GIVEN ENTRIES START

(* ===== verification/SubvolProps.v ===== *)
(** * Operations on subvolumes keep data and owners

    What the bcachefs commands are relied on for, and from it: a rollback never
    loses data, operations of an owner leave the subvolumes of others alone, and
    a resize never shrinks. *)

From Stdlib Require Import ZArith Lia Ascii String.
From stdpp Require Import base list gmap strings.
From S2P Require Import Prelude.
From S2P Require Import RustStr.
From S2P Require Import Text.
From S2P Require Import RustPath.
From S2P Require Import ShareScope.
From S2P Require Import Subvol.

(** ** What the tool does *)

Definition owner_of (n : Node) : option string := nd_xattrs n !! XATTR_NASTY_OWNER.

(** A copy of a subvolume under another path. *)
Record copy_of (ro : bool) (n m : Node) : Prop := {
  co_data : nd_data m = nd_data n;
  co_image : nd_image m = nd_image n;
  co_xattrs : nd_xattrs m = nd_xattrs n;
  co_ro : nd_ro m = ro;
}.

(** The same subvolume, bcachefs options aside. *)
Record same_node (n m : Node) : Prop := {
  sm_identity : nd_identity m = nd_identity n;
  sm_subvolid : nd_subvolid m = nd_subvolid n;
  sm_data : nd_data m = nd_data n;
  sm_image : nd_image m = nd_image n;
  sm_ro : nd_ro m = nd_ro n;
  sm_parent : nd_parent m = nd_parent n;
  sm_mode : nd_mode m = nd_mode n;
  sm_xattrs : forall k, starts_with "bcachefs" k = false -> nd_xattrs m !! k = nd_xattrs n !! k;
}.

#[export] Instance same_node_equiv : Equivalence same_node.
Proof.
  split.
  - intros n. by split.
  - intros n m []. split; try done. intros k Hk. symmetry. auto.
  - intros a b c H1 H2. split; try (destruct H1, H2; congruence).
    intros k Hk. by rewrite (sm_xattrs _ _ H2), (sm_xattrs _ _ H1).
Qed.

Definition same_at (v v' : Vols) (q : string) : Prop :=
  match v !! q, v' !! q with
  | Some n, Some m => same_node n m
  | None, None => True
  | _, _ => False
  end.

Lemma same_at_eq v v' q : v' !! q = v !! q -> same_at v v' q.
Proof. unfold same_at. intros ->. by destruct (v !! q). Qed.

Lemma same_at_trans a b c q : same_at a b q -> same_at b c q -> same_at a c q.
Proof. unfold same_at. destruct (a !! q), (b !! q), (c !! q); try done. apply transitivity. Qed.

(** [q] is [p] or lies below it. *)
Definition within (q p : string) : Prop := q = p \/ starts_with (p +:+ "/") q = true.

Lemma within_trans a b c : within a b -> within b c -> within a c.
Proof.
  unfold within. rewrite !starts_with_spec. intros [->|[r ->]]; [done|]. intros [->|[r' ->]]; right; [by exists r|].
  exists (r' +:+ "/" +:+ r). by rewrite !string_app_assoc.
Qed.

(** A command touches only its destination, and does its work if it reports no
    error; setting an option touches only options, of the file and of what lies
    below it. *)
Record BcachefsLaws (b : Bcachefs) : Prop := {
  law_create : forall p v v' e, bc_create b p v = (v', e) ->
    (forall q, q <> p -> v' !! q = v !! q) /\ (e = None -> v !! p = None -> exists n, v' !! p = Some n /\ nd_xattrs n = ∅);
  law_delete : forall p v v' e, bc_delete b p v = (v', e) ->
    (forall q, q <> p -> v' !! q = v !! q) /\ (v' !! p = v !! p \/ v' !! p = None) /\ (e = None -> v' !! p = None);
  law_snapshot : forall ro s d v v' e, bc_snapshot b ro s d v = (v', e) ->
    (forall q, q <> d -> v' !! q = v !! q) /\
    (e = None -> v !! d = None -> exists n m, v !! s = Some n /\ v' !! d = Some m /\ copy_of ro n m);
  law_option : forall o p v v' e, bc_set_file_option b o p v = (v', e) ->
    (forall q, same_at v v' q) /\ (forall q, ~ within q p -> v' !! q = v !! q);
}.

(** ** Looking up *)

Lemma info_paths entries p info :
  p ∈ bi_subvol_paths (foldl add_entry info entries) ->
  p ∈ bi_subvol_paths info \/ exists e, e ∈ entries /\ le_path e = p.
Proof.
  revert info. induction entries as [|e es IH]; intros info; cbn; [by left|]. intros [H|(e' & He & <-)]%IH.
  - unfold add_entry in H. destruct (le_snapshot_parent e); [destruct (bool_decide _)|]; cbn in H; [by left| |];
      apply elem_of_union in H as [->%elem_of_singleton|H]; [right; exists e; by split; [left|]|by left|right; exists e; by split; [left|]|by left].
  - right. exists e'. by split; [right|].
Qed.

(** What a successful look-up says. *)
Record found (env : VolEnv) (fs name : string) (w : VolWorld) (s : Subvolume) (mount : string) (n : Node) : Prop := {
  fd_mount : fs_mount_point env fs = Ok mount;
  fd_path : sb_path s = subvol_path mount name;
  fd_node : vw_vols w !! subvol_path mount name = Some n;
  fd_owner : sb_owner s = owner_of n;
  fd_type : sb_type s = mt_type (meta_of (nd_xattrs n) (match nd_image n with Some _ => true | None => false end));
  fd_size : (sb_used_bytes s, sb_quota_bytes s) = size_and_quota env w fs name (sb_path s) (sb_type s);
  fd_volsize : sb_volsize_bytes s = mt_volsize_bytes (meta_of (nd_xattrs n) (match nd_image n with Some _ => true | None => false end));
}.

GIVEN ENTRIES END
GIVEN ENTRIES START

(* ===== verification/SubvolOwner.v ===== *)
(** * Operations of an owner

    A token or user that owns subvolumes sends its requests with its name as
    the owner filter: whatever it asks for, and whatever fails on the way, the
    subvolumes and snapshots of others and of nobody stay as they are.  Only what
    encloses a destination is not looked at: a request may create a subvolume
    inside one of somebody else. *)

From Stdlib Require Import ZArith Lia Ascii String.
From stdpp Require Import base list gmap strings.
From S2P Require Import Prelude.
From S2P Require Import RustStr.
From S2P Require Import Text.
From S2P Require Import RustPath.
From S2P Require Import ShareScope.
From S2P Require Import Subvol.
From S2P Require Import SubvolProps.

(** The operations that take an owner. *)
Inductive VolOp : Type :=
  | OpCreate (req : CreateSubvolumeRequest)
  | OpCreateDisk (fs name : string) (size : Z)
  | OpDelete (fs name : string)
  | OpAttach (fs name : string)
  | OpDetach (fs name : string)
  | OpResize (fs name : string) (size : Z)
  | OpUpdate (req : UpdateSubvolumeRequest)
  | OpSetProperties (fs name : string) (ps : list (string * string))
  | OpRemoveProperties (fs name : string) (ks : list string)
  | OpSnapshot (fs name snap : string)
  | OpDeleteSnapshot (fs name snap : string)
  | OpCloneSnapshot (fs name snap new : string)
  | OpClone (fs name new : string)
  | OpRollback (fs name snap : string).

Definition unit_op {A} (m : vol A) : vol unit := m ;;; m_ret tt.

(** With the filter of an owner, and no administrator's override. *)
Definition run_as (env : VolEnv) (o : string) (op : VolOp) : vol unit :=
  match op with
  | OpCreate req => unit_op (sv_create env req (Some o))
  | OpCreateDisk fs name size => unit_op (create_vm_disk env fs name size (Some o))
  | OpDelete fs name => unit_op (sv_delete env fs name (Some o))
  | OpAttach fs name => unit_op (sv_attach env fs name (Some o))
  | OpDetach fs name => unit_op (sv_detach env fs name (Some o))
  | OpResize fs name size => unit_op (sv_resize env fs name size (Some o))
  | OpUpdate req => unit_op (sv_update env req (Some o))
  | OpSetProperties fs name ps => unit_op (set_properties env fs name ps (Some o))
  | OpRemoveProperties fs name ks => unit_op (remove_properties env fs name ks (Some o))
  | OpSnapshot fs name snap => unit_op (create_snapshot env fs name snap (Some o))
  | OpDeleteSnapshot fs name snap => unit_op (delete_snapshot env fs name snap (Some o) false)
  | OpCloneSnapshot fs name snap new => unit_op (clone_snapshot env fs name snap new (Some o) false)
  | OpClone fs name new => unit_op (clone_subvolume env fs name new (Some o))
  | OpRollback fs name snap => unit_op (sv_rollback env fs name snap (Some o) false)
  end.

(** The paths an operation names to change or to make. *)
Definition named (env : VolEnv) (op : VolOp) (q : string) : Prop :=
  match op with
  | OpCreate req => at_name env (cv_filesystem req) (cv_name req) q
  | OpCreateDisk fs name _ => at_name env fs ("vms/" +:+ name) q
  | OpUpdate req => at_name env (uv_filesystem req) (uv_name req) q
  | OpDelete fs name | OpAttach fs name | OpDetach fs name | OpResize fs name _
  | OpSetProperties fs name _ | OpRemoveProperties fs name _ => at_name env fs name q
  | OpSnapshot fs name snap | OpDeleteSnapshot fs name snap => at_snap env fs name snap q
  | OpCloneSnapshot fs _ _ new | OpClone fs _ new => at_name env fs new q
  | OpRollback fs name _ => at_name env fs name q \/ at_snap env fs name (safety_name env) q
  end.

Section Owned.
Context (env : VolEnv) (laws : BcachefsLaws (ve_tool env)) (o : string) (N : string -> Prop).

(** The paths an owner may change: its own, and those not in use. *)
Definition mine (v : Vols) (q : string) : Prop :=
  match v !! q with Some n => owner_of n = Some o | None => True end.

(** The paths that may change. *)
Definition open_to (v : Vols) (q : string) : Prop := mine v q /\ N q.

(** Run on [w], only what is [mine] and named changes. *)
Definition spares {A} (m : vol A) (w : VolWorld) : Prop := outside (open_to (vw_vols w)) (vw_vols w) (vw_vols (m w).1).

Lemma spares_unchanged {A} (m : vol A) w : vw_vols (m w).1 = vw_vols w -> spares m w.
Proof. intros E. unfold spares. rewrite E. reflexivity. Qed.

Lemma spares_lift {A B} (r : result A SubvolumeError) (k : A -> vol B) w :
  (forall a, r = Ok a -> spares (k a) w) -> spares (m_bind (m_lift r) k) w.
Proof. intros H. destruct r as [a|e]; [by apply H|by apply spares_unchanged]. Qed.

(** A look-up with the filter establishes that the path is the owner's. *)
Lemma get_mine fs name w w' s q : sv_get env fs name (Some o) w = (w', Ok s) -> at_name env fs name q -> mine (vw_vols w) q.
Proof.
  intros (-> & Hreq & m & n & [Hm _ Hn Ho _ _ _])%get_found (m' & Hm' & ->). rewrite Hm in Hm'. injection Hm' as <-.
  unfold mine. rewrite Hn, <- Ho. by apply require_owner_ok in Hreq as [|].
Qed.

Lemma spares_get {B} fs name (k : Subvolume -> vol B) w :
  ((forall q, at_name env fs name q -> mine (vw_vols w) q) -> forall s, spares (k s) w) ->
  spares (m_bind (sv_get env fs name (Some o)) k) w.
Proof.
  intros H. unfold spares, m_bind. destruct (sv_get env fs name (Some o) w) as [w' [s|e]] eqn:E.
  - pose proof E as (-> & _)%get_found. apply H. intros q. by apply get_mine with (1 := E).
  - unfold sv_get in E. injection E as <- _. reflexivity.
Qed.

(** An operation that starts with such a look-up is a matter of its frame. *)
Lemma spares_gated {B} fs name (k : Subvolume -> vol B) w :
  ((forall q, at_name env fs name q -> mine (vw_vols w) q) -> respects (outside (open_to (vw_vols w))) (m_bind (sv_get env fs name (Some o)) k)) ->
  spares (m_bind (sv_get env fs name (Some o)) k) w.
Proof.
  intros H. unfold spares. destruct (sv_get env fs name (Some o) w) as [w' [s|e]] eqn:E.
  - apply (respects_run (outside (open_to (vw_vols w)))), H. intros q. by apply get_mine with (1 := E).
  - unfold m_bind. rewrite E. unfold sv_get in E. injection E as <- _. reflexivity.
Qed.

GIVEN ENTRIES END
GIVEN ENTRIES START

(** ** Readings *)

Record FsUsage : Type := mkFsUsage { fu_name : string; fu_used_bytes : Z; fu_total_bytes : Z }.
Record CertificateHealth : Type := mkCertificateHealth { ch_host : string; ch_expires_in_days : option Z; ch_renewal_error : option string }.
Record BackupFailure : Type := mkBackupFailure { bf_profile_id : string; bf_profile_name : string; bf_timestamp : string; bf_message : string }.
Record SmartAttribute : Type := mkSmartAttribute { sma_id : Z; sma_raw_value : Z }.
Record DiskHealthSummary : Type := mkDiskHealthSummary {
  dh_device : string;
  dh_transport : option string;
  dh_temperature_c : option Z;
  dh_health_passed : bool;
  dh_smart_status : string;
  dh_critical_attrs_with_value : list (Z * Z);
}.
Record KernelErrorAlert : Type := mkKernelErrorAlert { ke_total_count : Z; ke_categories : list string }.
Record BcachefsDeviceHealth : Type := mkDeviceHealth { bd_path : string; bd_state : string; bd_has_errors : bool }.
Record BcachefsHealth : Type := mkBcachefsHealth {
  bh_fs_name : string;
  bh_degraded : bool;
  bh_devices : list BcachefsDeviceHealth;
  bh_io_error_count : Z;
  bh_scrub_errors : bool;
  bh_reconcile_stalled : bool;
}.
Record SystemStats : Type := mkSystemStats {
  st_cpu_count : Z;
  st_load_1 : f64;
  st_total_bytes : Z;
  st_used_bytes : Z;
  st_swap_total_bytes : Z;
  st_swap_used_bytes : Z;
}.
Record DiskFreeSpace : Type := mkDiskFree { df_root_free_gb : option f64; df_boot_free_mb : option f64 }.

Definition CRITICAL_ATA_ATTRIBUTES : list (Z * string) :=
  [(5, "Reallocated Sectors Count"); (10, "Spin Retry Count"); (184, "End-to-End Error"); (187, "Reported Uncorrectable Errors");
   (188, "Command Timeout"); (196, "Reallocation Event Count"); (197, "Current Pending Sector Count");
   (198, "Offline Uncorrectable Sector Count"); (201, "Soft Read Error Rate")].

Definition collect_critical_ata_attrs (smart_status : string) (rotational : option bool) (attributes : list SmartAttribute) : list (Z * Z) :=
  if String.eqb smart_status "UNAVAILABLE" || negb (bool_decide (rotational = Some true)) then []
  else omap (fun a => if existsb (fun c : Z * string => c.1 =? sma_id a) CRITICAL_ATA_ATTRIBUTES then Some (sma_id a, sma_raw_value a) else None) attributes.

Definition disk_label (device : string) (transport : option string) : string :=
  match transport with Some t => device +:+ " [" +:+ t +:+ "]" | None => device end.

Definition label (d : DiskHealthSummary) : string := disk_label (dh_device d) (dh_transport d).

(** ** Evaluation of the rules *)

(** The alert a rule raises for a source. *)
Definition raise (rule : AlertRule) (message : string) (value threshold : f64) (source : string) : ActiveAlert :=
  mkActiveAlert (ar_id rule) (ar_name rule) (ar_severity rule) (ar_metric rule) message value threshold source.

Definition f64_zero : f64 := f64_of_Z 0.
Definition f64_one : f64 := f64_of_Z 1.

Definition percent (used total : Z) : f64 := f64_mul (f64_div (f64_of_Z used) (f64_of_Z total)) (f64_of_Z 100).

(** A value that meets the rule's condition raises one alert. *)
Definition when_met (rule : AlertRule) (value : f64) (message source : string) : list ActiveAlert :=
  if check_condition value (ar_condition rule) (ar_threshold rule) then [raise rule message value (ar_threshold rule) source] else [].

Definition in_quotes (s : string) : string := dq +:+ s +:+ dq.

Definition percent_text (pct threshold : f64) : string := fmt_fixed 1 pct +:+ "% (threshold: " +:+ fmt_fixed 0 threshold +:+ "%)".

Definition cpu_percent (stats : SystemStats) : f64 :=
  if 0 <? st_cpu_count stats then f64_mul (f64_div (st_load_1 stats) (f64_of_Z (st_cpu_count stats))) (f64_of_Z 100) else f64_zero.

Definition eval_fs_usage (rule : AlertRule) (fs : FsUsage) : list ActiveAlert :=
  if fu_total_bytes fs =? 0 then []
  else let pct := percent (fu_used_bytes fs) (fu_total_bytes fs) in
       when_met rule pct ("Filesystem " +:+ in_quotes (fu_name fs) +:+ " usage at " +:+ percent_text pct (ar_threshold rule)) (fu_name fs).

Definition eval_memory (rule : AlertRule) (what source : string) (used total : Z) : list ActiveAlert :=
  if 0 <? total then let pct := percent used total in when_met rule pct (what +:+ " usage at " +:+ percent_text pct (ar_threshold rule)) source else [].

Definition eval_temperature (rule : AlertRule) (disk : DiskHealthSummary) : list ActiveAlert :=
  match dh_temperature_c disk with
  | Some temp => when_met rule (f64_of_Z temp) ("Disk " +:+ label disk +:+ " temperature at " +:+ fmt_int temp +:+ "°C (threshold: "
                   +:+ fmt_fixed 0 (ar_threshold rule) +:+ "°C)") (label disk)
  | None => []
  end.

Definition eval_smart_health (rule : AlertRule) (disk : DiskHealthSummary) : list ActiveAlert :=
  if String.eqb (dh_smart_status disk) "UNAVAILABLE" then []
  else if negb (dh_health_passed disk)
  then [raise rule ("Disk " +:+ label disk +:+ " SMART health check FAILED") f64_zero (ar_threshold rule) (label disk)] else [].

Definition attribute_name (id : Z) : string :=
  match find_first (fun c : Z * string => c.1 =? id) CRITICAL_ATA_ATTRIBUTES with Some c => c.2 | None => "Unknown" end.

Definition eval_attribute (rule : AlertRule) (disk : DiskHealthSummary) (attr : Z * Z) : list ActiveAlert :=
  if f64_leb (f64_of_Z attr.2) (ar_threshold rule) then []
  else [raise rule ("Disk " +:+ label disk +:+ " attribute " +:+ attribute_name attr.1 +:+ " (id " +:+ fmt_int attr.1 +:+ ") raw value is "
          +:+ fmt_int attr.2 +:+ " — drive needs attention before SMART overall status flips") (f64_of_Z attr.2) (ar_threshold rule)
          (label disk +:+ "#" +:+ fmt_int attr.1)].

GIVEN ENTRIES END

### TASK TO COMPLETE
Output exactly one stretch of the listing: from the line containing "Definition label (d" through the line containing "Definition f64_zero : f64 := f64_of_Z 0.", both end lines included.

### RESPONSE TO THIS TASK
Definition label (d : DiskHealthSummary) : string := disk_label (dh_device d) (dh_transport d).

(** ** Evaluation of the rules *)

(** The alert a rule raises for a source. *)
Definition raise (rule : AlertRule) (message : string) (value threshold : f64) (source : string) : ActiveAlert :=
  mkActiveAlert (ar_id rule) (ar_name rule) (ar_severity rule) (ar_metric rule) message value threshold source.

Definition f64_zero : f64 := f64_of_Z 0.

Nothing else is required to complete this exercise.